Some people with chronic diseases prefer to refer to them as conditions, because the word "disease" can carry a negative connotation of sickness and debilitation that they feel doesn't describe them. So I guess I have picked up that habit. But I realize that from a viewpoint of wanting to get the medical community involved and engaged, the more dramatically debilitating the disease, the more people may get on the bandwagon to fight it.

I thank you for your viewpoint! You always help me see things from a different direction.


By susger8 On 2011.10.06 09:18
I'm sorry karolina, I wasn't intending to talk down to anyone. I apologize.

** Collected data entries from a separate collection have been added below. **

(** X2.  The enemy update neither adds nor removes an adversary (a struck
    or a dead one included) and never removes or reorders a bullet: the
    bullets present before are a prefix of the bullets after, the shots of
    the adversaries being appended behind them; nor does it touch the
    score or the game-over flag. *)
Theorem updateEnemies_keeps_shape t this w :
  length (enemies (updateEnemies t this w).1) = length (enemies this)
  /\ bullets this `prefix_of` bullets (updateEnemies t this w).1
  /\ score (updateEnemies t this w).1 = score this
  /\ GameState.isGameOver (gameState (updateEnemies t this w).1)
     = GameState.isGameOver (gameState this).
Proof.
  destruct (updateEnemies_shape t this w) as [Hl Hp].
  destruct (updateEnemies_frame t this w) as [_ Hs].
  split; [exact Hl|]. split; [exact Hp|]. split; [exact Hs|].
  unfold updateEnemies.
  apply (forEach_frame (fun s => enemies s.1) (updateEnemy t)
           (fun s => GameState.isGameOver (gameState s.1))).
  intros a k s _. apply updateEnemy_shape.
Qed.

Lemma updateEnemies_isGameOver t this w :
  GameState.isGameOver (gameState (updateEnemies t this w).1)
  = GameState.isGameOver (gameState this).
Proof.
  unfold updateEnemies.
  apply (forEach_frame (fun s => enemies s.1) (updateEnemy t)
           (fun s => GameState.isGameOver (gameState s.1))).
  intros a k s _. apply updateEnemy_shape.
Qed.

(** *** At most one adversary more per invocation *)

Lemma spawnEnemies_length t this w :
  (length (enemies (spawnEnemies t this w).1) <= S (length (enemies this)))%nat.
Proof.
  unfold spawnEnemies. destruct (_ <=? _); [|simpl; lia].
  unfold bind. destruct (EnemyFactory.createRandomEnemy _ _ _ w) as [[e|] w']; simpl.
  - unfold push. rewrite length_app. simpl. lia.
  - lia.
Qed.

Lemma updateWorld_length t this w :
  (length (enemies (updateWorld t this w).1) <= S (length (enemies this)))%nat.
Proof.
  unfold updateWorld, bind.
  pose proof (spawnEnemies_length t this w) as Hs.
  destruct (spawnEnemies t this w) as [s1 w1]. cbn [fst] in Hs.
  pose proof (updateEnemies_shape t s1 w1) as [Hu _].
  destruct (updateEnemies t s1 w1) as [s2 w2]. cbn [fst] in *.
  destruct (moveBullets_frame s2) as (_ & _ & Hm).
  unfold removeOffScreenEnemies, removeOffScreenBullets. cbn.
  rewrite Hm. pose proof (List.filter_length_le
    (fun enemy => negb (Enemy_isOffScreen enemy)) (enemies s2)). lia.
Qed.

(** X3.  One invocation of [update], in any state, leaves at most one
    adversary more in the collection than it found. *)
Theorem update_adds_at_most_one_enemy this w :
  (length (enemies (update this w).1) <= S (length (enemies this)))%nat.
Proof.
  destruct (GameState.isPaused (gameState this) || GameState.isGameOver (gameState this))
    eqn:Hh.
  { rewrite update_halted by exact Hh. simpl. lia. }
  apply orb_false_elim in Hh as [Hp Ho].
  destruct (durationElapsed (timeAt w - GameState.levelStartTime (gameState this))
              (GameState.levelDuration (gameState this))) eqn:Hd.
  - rewrite (update_elapsed this w Hp Ho Hd), nextLevel_unfold.
    destruct (level this <? 3); simpl; lia.
  - rewrite (update_running this w Hp Ho Hd).
    pose proof (updateWorld_length (timeAt w) this (afterClockRead w)) as Hw.
    destruct (updateWorld _ _ _) as [s w']. cbn [fst] in *.
    destruct (resolveEnemyBullets_frame (resolvePlayerBullets s)) as (_ & _ & Ee).
    destruct (resolvePlayerBullets_score s) as [_ Pn].
    unfold refreshPlayerHealth. cbn [enemies set_gameState].
    rewrite Ee. lia.
Qed.

(** *** Bullets that remain are on screen *)

Lemma Qltb_lt (a b : Q) : Qltb a b = true <-> (a < b)%Q.
Proof.
  unfold Qltb. rewrite negb_true_iff. split.
  - intros H. apply Qnot_le_lt. intros Hle. apply Qle_bool_iff in Hle. congruence.
  - intros H. destruct (Qle_bool b a) eqn:E; [|reflexivity].
    apply Qle_bool_iff in E. exfalso. exact (Qlt_not_le _ _ H E).
Qed.
(** A processor whose only bucket, [A; D], names an id, D, that has no
    stored signature. *)
Definition processor_missing_D : LSHProcessor :=
  {| hash_size := 2; bands := 1; rows := 4;
     hash_buckets_list := [[([0; 0; 0; 0], ["A"; "D"])]]%string;
     signatures := [("A", [0])]%string;
     labels := ∅; label_counter := 0; similarity_scores := [] |}.

(** A file system without any directory, and an image processor that
    decodes nothing. *)
Definition no_directory (input_dir : string) : option (list string) := None.
Definition no_signature (hash_size : Z) (file_path : string)
    : option (list bool) := None.

(** ** Notions for the further properties *)

(** The labels in use are exactly the values the counter has passed. *)
Definition labels_dense (s : LSHProcessor) : Prop :=
  0 <= label_counter s /\
  forall l, (exists id, labels s !! id = Some l) <-> 0 <= l < label_counter s.

(** [(a, b)] is a consecutive pair of some bucket of some band. *)
Definition candidate (self : LSHProcessor) (a b : string) : Prop :=
  exists d m, d ∈ hash_buckets_list self /\ m ∈ PyDict.values d /\
              (a, b) ∈ zip m (drop 1 m).

(** The scorer returns for [(a, b)] and its score reaches the threshold. *)
Definition passes (threshold : Q) (self : LSHProcessor) (a b : string) : Prop :=
  exists lg q, calculate_similarity self (a, b) = (lg, Ok (a, b, q)) /\
               Qle_bool threshold q = true.

(** [a] and [b] are bucket neighbours that score at least the threshold. *)
Definition linked (threshold : Q) (self : LSHProcessor) (a b : string) : Prop :=
  candidate self a b /\ passes threshold self a b.

(** The consecutive pairs of all buckets, in the order
    [process_similarities] visits them. *)
Definition candidate_pairs (self : LSHProcessor) : list (string * string) :=
  hash_buckets_list self ≫= fun d =>
  PyDict.values d ≫= fun m => zip m (drop 1 m).

(** The score triple of a pair, when the scorer returns and the score
    reaches the threshold. *)
Definition passing_score (threshold : Q) (self : LSHProcessor)
    (pair : string * string) : option (string * string * Q) :=
  match calculate_similarity self pair with
  | (_, Ok (a, b, q)) => if Qle_bool threshold q then Some (a, b, q) else None
  | (_, Raise _) => None
  end.

(** The ids inserted with a signature whose key in band [i] is [key], in
    insertion order. *)
Definition band_bucket (rows : Z) (i : nat) (key : list Z)
    (adds : list (string * option (list bool))) : list string :=
  (filter (fun add => (fun s => band_key rows s (Z.of_nat i)) <$> add.2 = Some key)
          adds).*1.

(** The signature given by the last call for [id], if any. *)
Definition last_signature (id : string)
    (adds : list (string * option (list bool))) : option (list bool) :=
  last (omap (fun add => if decide (add.1 = id) then add.2 else None) adds).

(** Any two ids with one label are connected by links. *)
Definition classes_linked (thr : Q) (self s : LSHProcessor) : Prop :=
  forall x y l, labels s !! x = Some l -> labels s !! y = Some l ->
    rtsc (linked thr self) x y.

(** The bucket map of band [i] holds, under each key, the ids inserted
    with that key, in insertion order, and no empty bucket. *)
Definition band_spec (rows : Z) (adds : list (string * option (list bool)))
    (bl : list (PyDict.t (list Z) (list string))) : Prop :=
  forall i d key, bl !! i = Some d ->
    PyDict.get key d
    = if decide (band_bucket rows i key adds = []) then None
      else Some (band_bucket rows i key adds).

(** The paths [get_image_files] returns for the directory listing
    [names]. *)
Definition image_paths (input_dir : string) (names : list string) : list string :=
  os_path_join input_dir <$>
    filter (fun f => existsb (endswith (lower f)) image_extensions = true) names.

(** The insertions [process_images] makes for a list of files. *)
Definition file_adds (calculate_signature : Z -> string -> option (list bool))
    (hash_size : Z) (file_list : list string)
    : list (string * option (list bool)) :=
  (fun f => (f, calculate_signature hash_size f)) <$> file_list.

It is a fact that the CNS area is difficult to work in, and that many companies are pulling away from it. I think the article was pointing to the need to continue research, and the "time bomb" metaphor was probably intended to dramatize that. Yes, the medications are expensive, and I've found myself saying "Darn those drug companies with those expensive drugs!" even while working for a drug company myself. But the medications are far from the only cost associated with PD or other diseases. The lost value of the lives that are interrupted or cut short...the inability to continue to work, both the patient and the caregiver...the depletion of life savings... the emotional effect on the patient, the spouse and the children...all these have a huge social impact as well as a financial one. This goes for psychiatric illnesses as well as neurological ones. People who don't have experience with CNS-related diseases often don't realize the impact they have. Migraine, what's that? "Just" a headache, big deal. Well, it is a big deal! So are PD, MS, epilepsy, Alzheimer's, ALS.

So to me the point was that CNS-related diseases, including PD, are often overlooked by the general public, in comparison to cardiac diseases and cancer, but that it is to the benefit of all to promote research and awareness in this area.


By mylove On 2011.10.06 09:22
I'm sorry to have to jump in here, but I agree with Sue. She posted an interesting article, and I'm glad for anyone keeping us informed of any and all things that we may have missed. Because PD IS a neurological disorder, it was appropriate here.

I read the article. Like most articles, it was written to address one specific topic of interest. In this case, researchers have identified that neurological disorders, in the large scale, have the most economic impact. They also noted that it was going to be a larger challenge as their population ages. You'll also note that the study and its results were done by epidemiologists - who study the large scale impacts of particular diseases on the general population - and health economists - whose job it is to apply that knowledge to economics. The article covers that really well, and I found that interesting.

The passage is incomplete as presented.